(** One round of the loop over the cases. *)
Lemma case_step jumps tc test i k s : idle s → post_behaves tc → 0 ≤ i → case_of tc i ≠ inl USFSTL_STATUS_OUT_OF_CASES → small k 1 →
  ∃ status s' sts evs, usfstl_execute_test tc test i (4 + jumps) (case_wanted i) s = Ok (status, s') ∧ idle s' ∧
    status ≠ USFSTL_STATUS_OUT_OF_CASES ∧ events s' = events s ++ evs ∧ statuses evs = sts ∧ length sts = length (planned tc i 1) ∧
    (if negb (case_wanted i) || (status =? USFSTL_STATUS_SKIPPED) then k else count_result tc (g_usfstl_current_testcase s') status k)
      = counted k 0 (zip (planned tc i 1) sts).
Proof.
  intros Hi Hp H0 Hc Hk. assert (counted k 0 [] = k) as Hk0 by (unfold counted; destruct k; cbn; by rewrite !Z.add_0_r).
  cbn [planned]. rewrite app_nil_r. destruct (case_of tc i) as [st|[data c]] eqn:Ec.
  - destruct (case_of_inl _ _ _ Ec) as [-> | ->]; [done|].
    destruct (execute_selects tc test i (4 + jumps) (case_wanted i) s _ Hi Ec) as (s' & E & Hev & Hd).
    eexists _, s', [], _. rewrite andb_false_r. split; [exact E|]. split; [done|]. do 2 (split; [done|]).
    split; [by destruct (case_wanted i)|]. split; [done|]. by rewrite orb_true_r.
  - rewrite andb_true_r. destruct (case_wanted i).
    + destruct (body_of tc test i data (restored (ustate s))) as [u e] eqn:Eb.
      destruct (execute_runs tc test i (Hp test i) jumps s data c u e Hi H0 Ec Eb) as (status & s' & evs & E & Hev & Hq & Hst & _ & Hd & Hcc).
      eexists status, s', [status], _. split; [exact E|]. split; [done|].
      assert (status ≠ USFSTL_STATUS_OUT_OF_CASES ∧ status ≠ USFSTL_STATUS_SKIPPED) as [H6 H7].
      { unfold run_status in Hst. split; intros ->; set_solver. }
      split; [done|]. split; [exact Hev|]. split; [by rewrite statuses_app, quiet_statuses, cleanup_statuses|]. split; [done|].
      replace (status =? USFSTL_STATUS_SKIPPED) with false by lia. cbn [negb orb zip_with]. rewrite Hcc. by eapply count_result_counted.
    + destruct (execute_lists tc test i (4 + jumps) s data c Hi Ec) as (s' & E & Hev & Hd & _).
      eexists _, s', [], []. split; [exact E|]. split; [done|]. do 3 (split; [by rewrite ?app_nil_r|]). split; done.
Qed.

◆ ◆ ◆ ◆ ◆

INSTRUCTIONS FOR THE TASK:
Set down, exactly as written, each line of the data from its opening line through the one containing "- destruct (case_of_inl". Output nothing more.

EXERCISE SOLUTION:
(** One round of the loop over the cases. *)
Lemma case_step jumps tc test i k s : idle s → post_behaves tc → 0 ≤ i → case_of tc i ≠ inl USFSTL_STATUS_OUT_OF_CASES → small k 1 →
  ∃ status s' sts evs, usfstl_execute_test tc test i (4 + jumps) (case_wanted i) s = Ok (status, s') ∧ idle s' ∧
    status ≠ USFSTL_STATUS_OUT_OF_CASES ∧ events s' = events s ++ evs ∧ statuses evs = sts ∧ length sts = length (planned tc i 1) ∧
    (if negb (case_wanted i) || (status =? USFSTL_STATUS_SKIPPED) then k else count_result tc (g_usfstl_current_testcase s') status k)
      = counted k 0 (zip (planned tc i 1) sts).
Proof.
  intros Hi Hp H0 Hc Hk. assert (counted k 0 [] = k) as Hk0 by (unfold counted; destruct k; cbn; by rewrite !Z.add_0_r).
  cbn [planned]. rewrite app_nil_r. destruct (case_of tc i) as [st|[data c]] eqn:Ec.
  - destruct (case_of_inl _ _ _ Ec) as [-> | ->]; [done|].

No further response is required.